South African author Karen Jennings’ novel An Island has been long-listed for the 2021 Booker Prize. Currently living in São Paulo with her Brazilian husband, she tells us about her book and how many naps it takes to conceive a plot.

- BY KYRA TARR

❛Publishers kept telling me that the book was great but that it was “too African”, or perhaps not African enough.❜

Booker Prize is awarded to the best novel of the year written in English and published in the United Kingdom or Ireland, so you could call it a big deal. For Karen Jennings, who is also busy completing her doctorate in English at the University of Johannesbu­rg, writing is how she makes sense of herself and the world she comes from. ‘Every book I write is an experiment, or an attempt to understand my place in the balance of things,’ she says.

‘As a white South African and African, I’m constantly grappling with my place on the continent I call home. There’s no denying that our history is rooted in violence and exploitati­on, so I’m very much trying, through my writing, to understand the role my ancestors played in creating the South Africa of today and, more importantl­y, imagining a way forward together.

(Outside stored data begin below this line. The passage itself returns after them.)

Lemma demo_dependable : dependable demo_os.
Proof.
  constructor; cbn; try done.
  - intros s _ data s' r E Hr. destruct (demo_write_cases _ _ _ _ E) as [(e & -> & Hs & _)|(n & -> & Hn & Hs & H0)].
    + split; intros x; cbn; unfold demo_stat; by rewrite Hs.
    + destruct Hr as [[e ?]|[= ->]]; [done|]. cbn in Hs. rewrite app_nil_r in Hs. split; intros x; cbn; unfold demo_stat; by rewrite Hs.
  - intros s _ data s' n E. by destruct (demo_write_cases _ _ _ _ E) as [(e & ? & _)|(m & [= ->] & ? & _)].
Qed.

Lemma demo_patient : patient demo_patience 3.
Proof.
  constructor; cbn; try done.
  - intros s _ data s' Hd E. assert (H : exists r, demo_write s data = (s', r) /\ (r = inl 4 \/ r = inr 0)) by (destruct E; eauto).
    destruct H as (r & E' & Hr). destruct (demo_write_cases _ _ _ _ E') as [(e & -> & _ & ?)|(m & -> & _ & _ & Hm)]; [done|].
    destruct Hr as [|[= ->]]; [done|]. by destruct (Hm Hd).
  - intros s. unfold demo_patience. lia.
Qed.

Definition demo_ops : list Op := [Ask; Open Mode_Write; Ask; Open Mode_Append; Ask; Write (lit "hello"); Ask; AskName; Rename (lit "b"); Write (lit "lo"); Close].

Lemma answers_are_current_witness :
  (('(f, s) ← applies 100 demo_ops (new_File ([], 0%nat) (lit "a")) ([], 0%nat); Some ((ask 0 st_size s f).1, (getBaseName f).1)) = Some (4, lit "b")) /\
  exists f' s', applies 100 demo_ops (new_File ([], 0%nat) (lit "a")) ([], 0%nat) = Some (f', s') /\
    (ask 0 st_size s' f').1 = from_option st_size 0 (now s' f').
Proof.
  split; [vm_compute; reflexivity|].
  destruct (answers_are_current 100 (lit "a") demo_ops ([], 0%nat) demo_dependable) as [HC HR].
  destruct (HR demo_patience 3%nat demo_patient) as [[f' s'] E]; [repeat constructor; cbn; lia|].
  exists f', s'. split; [exact E|]. apply (HC f' s' E). vm_compute. reflexivity.
Defined.

Definition demo_buffer : Buffer.Buffer := (Buffer.append (fun _ => true) (lit "hello") (Buffer.new_Buffer 16)).2.
Definition demo_file : File := mkFile None (lit "/srv/a") [] (Some 3).

Lemma buffered_write_witness :
  (('(status, b, f, s) ← write_buffer 100 5 true demo_buffer ([], 0%nat) demo_file; Some (status, Buffer.live b, s.1)) = Some (2, lit "llo", lit "he")) /\
  exists status b' f' s' n, write_buffer 100 5 true demo_buffer ([], 0%nat) demo_file = Some (status, b', f', s') /\
    s'.1 = ztake n (Buffer.live demo_buffer) /\ Buffer.live b' = zdrop n (Buffer.live demo_buffer).
Proof.
  split; [vm_compute; reflexivity|].
  destruct (buffered_write fst demo_patience 3 100 5 demo_buffer 3 ([], 0%nat) demo_file demo_dependable demo_patient) as (st & b' & f' & s' & n & E & _ & _ & H1 & H2 & _).
  - intros s d data s' n E. by destruct (demo_write_cases _ _ _ _ E) as [(e & ? & _)|(m & [= ->] & _ & ? & _)].
  - intros s d data s' e E. by destruct (demo_write_cases _ _ _ _ E) as [(e' & _ & ? & _)|(m & ? & _)].
  - constructor; vm_compute; intuition congruence.
  - lia.
  - reflexivity.
  - cbn. lia.
  - exists st, b', f', s', n. split; [exact E|]. split; [exact H1|exact H2].
Defined.

(** ** Directories *)

(** A directory that is gone through gives a file for each of its entries, in order. *)
Lemma listing_names {S} {os : OS S} (s : S) (dir l : list bytes) (fuel : nat) :
  Forall proper dir -> Forall proper l -> Forall (fun f => ch_backslash ∉ f) (dir ++ l) -> os_entries s (path_of dir) = Some l ->
  (length l <= fuel)%nat ->
  filename <$> list_all fuel s (open_directory s (mkDirectory (path_of dir) [] false)).2 = (fun e => path_of (dir ++ [e])) <$> l.
Proof.
  intros Hd Hl Hb He Hf. apply Forall_app in Hb as [Hbd Hbl]. unfold open_directory. cbn [path]. rewrite He. cbn [snd]. clear He.
  revert fuel Hf. induction l as [|e l IH]; intros fuel Hf; [by destruct fuel|]. destruct fuel as [|fuel]; [cbn in Hf; lia|].
  apply Forall_cons in Hl as [He Hl]. apply Forall_cons in Hbl as [Hbe Hbl].
  cbn [list_all]. unfold next at 1. cbn [opened negb iter path]. rewrite !fmap_cons. unfold new_File. cbn [filename]. f_equal.
  - rewrite append_name by done. apply resolve_path; apply Forall_app; (split; [done|by apply Forall_singleton]).
  - apply IH; [done|done|cbn in Hf; lia].
Qed.

(** ** What goes wrong *)

(** What was read is lost when the buffer cannot grow, and is reported as read. *)
Lemma read_is_lost :
  ('(n, b, _, _) ← read_buffer (fun _ => false) 1 4 (Buffer.new_Buffer 0) (lit "text", 3%nat) demo_file; Some (n, Buffer.live b)) = Some (4, []).
Proof. vm_compute. reflexivity. Qed.

(** A file that is opened again without being closed forgets its first descriptor. *)
Lemma reopened_descriptor_lost : fd (let '(_, _, f, _) := open Mode_Read ([], 0%nat) (mkFile None (lit "/srv/a") [] (Some 7)) in f) = Some 3.
Proof. reflexivity. Qed.

(** One that cannot be opened again has lost its descriptor, and goes on telling what
    that was asked, though there is nothing under its name. *)
Definition removed_os : OS (bytes * nat) :=
  mkOS _ 4 11 11 9
    (fun s _ _ => (s, inl 2)) (fun s _ => (s, None)) (fun s _ o => (s, inr o)) (fun _ _ => 0) (fun s _ => (s, None))
    (fun s _ n => (s, inr (ztake n s.1))) (fun s _ => demo_write s)
    (fun s _ _ => (s, None)) (fun s _ => (s, None)) (fun s _ _ => (s, true)) (fun s _ => (s, true))
    (fun s _ => Some (demo_stat s)) (fun _ _ => None) (fun _ _ _ => None) (fun _ _ _ => true) (fun _ => 0)
    (fun _ => None) (fun _ => Some (lit "/srv")) (fun _ _ => None).
Lemma failed_reopen_is_stale :
  (('(f, s) ← applies (os := removed_os) 1 [Ask; Open Mode_Read] demo_file (lit "text", 3%nat);
    Some (fd f, (ask (os := removed_os) 0 st_size s f).1, now (os := removed_os) s f)) = Some (None, 4, None)).
Proof. vm_compute. reflexivity. Qed.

‘I don’t claim to have the answer. After all, these things can never be absolute.’

An Island follows the story of Samuel, an old lighthouse keeper who leads a solitary life on an island off the coast of Africa. One day the sea delivers Samuel a companion in the form of a refugee who washes up unconsciou­s on his beach. Over the course of four days, Samuel grapples with fear and guilt as the refugee’s arrival triggers memories of his former life on the mainland, his home ravaged by colonial rule and dictatorsh­ip, followed by uprisings and xenophobic violence. It is a modern fable interlaced with potent questions: how far woud we go to protect what we consider ours, and how do we paint ‘the other’ on our road to justifying what we believe is right?

It took some doing to get An Island published. Although many publishers in the UK and South Africa loved the book, publishing experiment­al literary fiction like Karen’s is considered a financial risk.

‘Publishers kept telling me that the book was great but that it was “too African”, or perhaps not African enough,’ she says.

And then – one year down the line – Robert Peett from the small independen­t UK publisher Holland House Books devoured the manuscript in one sitting. His response was immediate: Let’s publish!

There was a small initial run of only 500 copies, but then Karavan Press in South Africa also jumped in – and now that An Island has been long-listed, everything has changed…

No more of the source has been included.